[How to complete this task]: Out of the listing below, copy every line that carries the string "export".

[Provided records]:
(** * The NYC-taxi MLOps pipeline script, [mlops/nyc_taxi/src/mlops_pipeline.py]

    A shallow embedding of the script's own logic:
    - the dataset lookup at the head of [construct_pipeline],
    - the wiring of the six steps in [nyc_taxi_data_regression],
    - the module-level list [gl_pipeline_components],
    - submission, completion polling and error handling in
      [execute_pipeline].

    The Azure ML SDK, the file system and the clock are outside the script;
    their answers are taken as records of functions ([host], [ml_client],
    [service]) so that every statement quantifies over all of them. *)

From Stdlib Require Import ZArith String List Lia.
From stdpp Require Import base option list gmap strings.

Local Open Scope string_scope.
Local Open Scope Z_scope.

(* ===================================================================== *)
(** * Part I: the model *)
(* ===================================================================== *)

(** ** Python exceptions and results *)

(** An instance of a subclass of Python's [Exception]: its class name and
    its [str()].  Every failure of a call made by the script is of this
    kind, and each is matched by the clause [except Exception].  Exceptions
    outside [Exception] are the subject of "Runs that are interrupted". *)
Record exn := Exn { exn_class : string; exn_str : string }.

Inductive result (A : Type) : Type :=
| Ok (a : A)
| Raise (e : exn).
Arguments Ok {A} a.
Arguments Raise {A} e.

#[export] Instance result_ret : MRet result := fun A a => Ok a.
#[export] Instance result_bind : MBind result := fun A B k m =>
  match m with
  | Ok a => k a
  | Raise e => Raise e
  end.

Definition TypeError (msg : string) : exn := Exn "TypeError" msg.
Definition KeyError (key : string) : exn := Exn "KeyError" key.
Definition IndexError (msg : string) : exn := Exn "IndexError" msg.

[Solution]:
#[export] Instance result_ret : MRet result := fun A a => Ok a.
#[export] Instance result_bind : MBind result := fun A B k m =>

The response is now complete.